Strongmen In The Bible

Strongmen were among the most popular athletes in the Bible era. They were built like tanks and had great strength. Even though you can’t see them in today’s world, there are analog photos representing some of them. We’re going to have a look at some of them in this post.

What is a strongman? Strongman was a term usually associated with an athlete who won contests by performing feats of strength. A strongman athlete would not only be the strongest, but the most brutally powerful and invincible man. The man who never fears any other form of competition. The strongest and most fierce looking he-man ever to grace the stage.

Abishai, Joab’s brother, was the son of Zeruiah and David’s nephew (2 Samuel 3:18). He was a military chief and the first-born son of Haggith (1 Chronicles 2:15). He married Zeruiah’s daughter Abigal (2 Samuel 3:17; 2 Samuel 23:34) who bore him three sons — Abishai; Ioab, the king pleader; and Asahel (1 Chronicles 2:16-17). While David was at war with the Arameans, he stationed Abishai at Bethlehem as general of an army totaling 30,000 men (2 Samuel 10:6-8). Abishai led 120,000 Israelites against Shobach, son of Rehob and commander of Hadadezer’s army. Abishai was accompanied by his brother Joab who commanded the rest of Israel’s army numbering 180,000 soldiers. After killing 12,000 Arameans in battle, they pursued Shobach to their city where he hid inside. David then instructed Abishai and Joab to stand on opposite sides of the city gate and tell it to surrender.

In this Bible study, we look at strongmen of the Bible. We begin with a discussion on the meaning of the word “Strong Man”, and then look at the history of strongmen in ancient Israel. After that, we continue by listing several of the strongest men in the Bible. In this study, there are ten (10) “Strongman” mentioned, not including Goliath. Many of these men are mentioned only briefly; however a few of them play an important role in many difficult situations in Israel.

Strongmen In The Bible

In Mark 3 Jesus’s mission is under attack. After announcing the coming of God’s kingdom (Mark 1:14–15), he begins to heal the sick, cast out demons, teach with authority, call disciples, and even forgive sins. But not everyone is happy with him. In Mark 3:22–30 the scribes challenge the source of Jesus’s authority, claiming it comes from Beelzebul, the prince of demons (Satan). In response, Jesus points out that his attacks on the kingdom of Satan invalidate the accusation that he’s working with Satan.

Jesus says he came to bind the strong man (that is, Satan) in order that he himself, as the stronger man (cf. Mark 1:7), might plunder Satan’s house. This is Jesus’s own explanation of the events we encounter in Mark 1–3.

Strongmen In The Bible

The phrase bind the strong man (or strongman) is a reference to a passage in the book of Mark, where Jesus is responding to some Jewish scribes who were accusing Him of being possessed by Beelzebul. Their argument was that “by the prince of demons he is driving out demons” (Mark 3:22). In other words, the reason the demons listened to Jesus was that they were in league with Him and recognized Him as their commanding officer, so to speak.

Jesus refuted their blasphemous argument with plain logic: “How can Satan cast out Satan?” (Mark 3:23) and then gave them a parable. First, Jesus spoke of the principle of a divided kingdom, which cannot stand (verses 24–26). Then He told them, “No one can enter a strong man’s house without first tying him up. Then he can plunder the strong man’s house” (Mark 3:27). Jesus refers to Satan as the “strong man” and to Himself as the One who enters the house and plunders the place.

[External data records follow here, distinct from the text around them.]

(* ===== verification/StorageTier.v ===== *)
(** * The storage tier

    Models [TierObjectKey] and the port [StorageTier] of [src/src/storage/storage_tier.hpp] and
    [storage_tier.cpp], and [LocalStorageTier] of [local_storage_tier.cpp], the directory of
    objects.  The file system is the map from the paths below the root to the files' bytes; what
    its calls answer is a plan, as for files. *)
From Stdlib Require Import ZArith Lia.
From stdpp Require Import base list gmap strings sorting.
From S2P Require Import Prelude Codec Decimal.
#[local] Open Scope Z_scope.

(** ** Object keys *)

Inductive SegmentFileKind := KindLog | KindIndex.

#[export] Instance SegmentFileKind_eq_dec : EqDecision SegmentFileKind.
Proof. solve_decision. Defined.

Record TierObjectKey := MkTierKey {
  tk_topic : list byte;
  tk_partition : Z;
  tk_base_offset : Z;
  tk_kind : SegmentFileKind;
}.

#[export] Instance TierObjectKey_eq_dec : EqDecision TierObjectKey.
Proof. solve_decision. Defined.

Definition kind_ext (k : SegmentFileKind) : list byte :=
  match k with KindLog => bytes_of_string "log" | KindIndex => bytes_of_string "index" end.

Definition slash : byte := 47.
Definition dot : byte := 46.

Definition tier_key_encode (k : TierObjectKey) : list byte :=
  tk_topic k ++ [slash] ++ to_string (tk_partition k) ++ [slash] ++ format_020d (tk_base_offset k) ++ [dot] ++
  kind_ext (tk_kind k).

(** [rfind(c)] and the two [substr]: what is before and after the last [c]. *)
Fixpoint split_last (c : byte) (text : list byte) : option (list byte * list byte) :=
  match text with
  | [] => None
  | x :: rest =>
      match split_last c rest with
      | Some (before, after) => Some (x :: before, after)
      | None => if x =? c then Some ([], rest) else None
      end
  end.

Definition parse_nonneg (w : Z) (text : list byte) : expected Z :=
  match from_chars w text with
  | Some v => if v <? 0 then make_error InvalidArgument ("campo numérico inválido: " +:+ string_of_bytes text) else Ok v
  | None => make_error InvalidArgument ("campo numérico inválido: " +:+ string_of_bytes text)
  end.

Definition parse_kind (ext : list byte) : expected SegmentFileKind :=
  if bool_decide (ext = bytes_of_string "log") then Ok KindLog
  else if bool_decide (ext = bytes_of_string "index") then Ok KindIndex
  else make_error InvalidArgument ("extensión de tier desconocida: " +:+ string_of_bytes ext).

Definition tier_key_decode (key : list byte) : expected TierObjectKey :=
  match split_last slash key with
  | None => make_error InvalidArgument "clave de tier sin separadores"
  | Some (head, file) =>
      match split_last slash head with
      | None => make_error InvalidArgument "clave de tier sin partición"
      | Some (topic, partition_str) =>
          if bool_decide (topic = []) then make_error InvalidArgument "clave de tier con topic vacío"
          else match split_last dot file with
          | None => make_error InvalidArgument "clave de tier sin extensión"
          | Some (base_str, ext) =>
              let? kind := parse_kind ext in
              let? partition := parse_nonneg 32 partition_str in
              let? base := parse_nonneg 64 base_str in
              Ok (MkTierKey topic partition base kind)
          end
      end
  end.

(** ** The port *)

(** [put_file] takes the bytes of the source file, if it exists; [fetch_file] answers those the
    destination gets. *)
Class StorageTier (T : Type) := {
  tier_put_file : TierObjectKey -> option (list byte) -> T -> expected unit * T;
  tier_fetch_file : TierObjectKey -> T -> expected (list byte);
  tier_contains : TierObjectKey -> T -> expected bool;
  tier_object_size : TierObjectKey -> T -> expected Z;
  tier_remove : TierObjectKey -> T -> expected unit * T;
  tier_list_segment_bases : list byte -> Z -> T -> expected (list Z);
}.

(** ** The local tier *)

(** What a call of the file system did: it succeeded, or failed with a condition, and a copy that
    failed may have left part of the file. *)
Inductive FsCondition := NoSpaceOnDevice | NoSuchFile | OtherCondition.
Inductive FsOutcome :=
  | FsOk
  | FsFail (condition : FsCondition) (msg : string) (part : option (list byte)).

Record LocalStorageTier := MkLocalTier {
  lt_files : gmap (list byte) (list byte);
  lt_temp_seq : Z;
  lt_plan : list FsOutcome;
  lt_reads : list FsOutcome;
}.

Definition fs_error {A} (condition : FsCondition) (op msg : string) : expected A :=
  make_error (match condition with
              | NoSpaceOnDevice => OutOfSpace
              | NoSuchFile => NotFound
              | OtherCondition => IoError
              end) (op +:+ ": " +:+ msg).

(** The outcome of the next call; a plan that is over has no more failures. *)
Definition next_outcome (plan : list FsOutcome) : FsOutcome * list FsOutcome :=
  match plan with [] => (FsOk, []) | o :: rest => (o, rest) end.

Definition temp_path (to : list byte) (seq : Z) : list byte :=
  to ++ bytes_of_string ".tmp." ++ to_string seq.

(** [atomic_copy] of [data] to an object. *)
Definition atomic_copy (data : list byte) (to : list byte) (t : LocalStorageTier) : expected unit * LocalStorageTier :=
  let '(made, plan) := next_outcome (lt_plan t) in
  match made with
  | FsFail c msg _ =>
      (fs_error c "create_directories" msg, MkLocalTier (lt_files t) (lt_temp_seq t) plan (lt_reads t))
  | FsOk =>
      let seq := to_u 64 (lt_temp_seq t + 1) in
      let tmp := temp_path to (lt_temp_seq t) in
      let '(copied, plan) := next_outcome plan in
      match copied with
      | FsFail c msg part =>
          let files := match part with Some bytes => <[tmp := bytes]> (lt_files t) | None => lt_files t end in
          (fs_error c "copy_file" msg, MkLocalTier files seq plan (lt_reads t))
      | FsOk =>
          let files := <[tmp := data]> (lt_files t) in
          let '(renamed, plan) := next_outcome plan in
          match renamed with
          | FsFail c msg _ =>
              let '(removed, plan) := next_outcome plan in
              let files := match removed with FsOk => delete tmp files | FsFail _ _ _ => files end in
              (fs_error c "rename" msg, MkLocalTier files seq plan (lt_reads t))
          | FsOk => (Ok tt, MkLocalTier (<[to := data]> (delete tmp files)) seq plan (lt_reads t))
          end
      end
  end.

Of course, before Satan allows his domain to be “plundered,” he must be incapacitated. Jesus was not in league with Satan, as the scribes suggested, but had come to the earth, to what is essentially Satan’s “house” (1 John 5:19), in order to bind Satan and plunder his “goods,” which are the souls of men (John 17:15; Luke 4:18; Ephesians 4:8).

A parallel passage says this: “When a strong man, fully armed, guards his own house, his possessions are safe. But when someone stronger attacks and overpowers him, he takes away the armor in which the man trusted and divides up his plunder” (Luke 11:21–22). Satan is strong, and he holds possessions that he guards jealously. But Jesus is the One who was and is stronger than the strong man. He is the only One who can bind the strong man and rescue us from his clutches (see John 12:31).

Some Christians, usually in the Charismatic or Pentecostal movements, apply Jesus’ parable to the spiritual warfare that believers must wage. They teach that Christians are the ones who must “bind the strong man” in their lives or in their cities and then win the victory in Jesus’ name. Some Charismatic preachers even name the “strong men” and attempt to identify the cities or geographical areas over which they hold power. Such doctrines go far beyond what Jesus said. The Lord’s parable was simply to impress upon the scribes that He was not in league with Satan. Never does Jesus instruct us to “bind the strong man” or tell us how to do it. We do not have warrant to interpret the parable as a spiritual reality over geographical regions.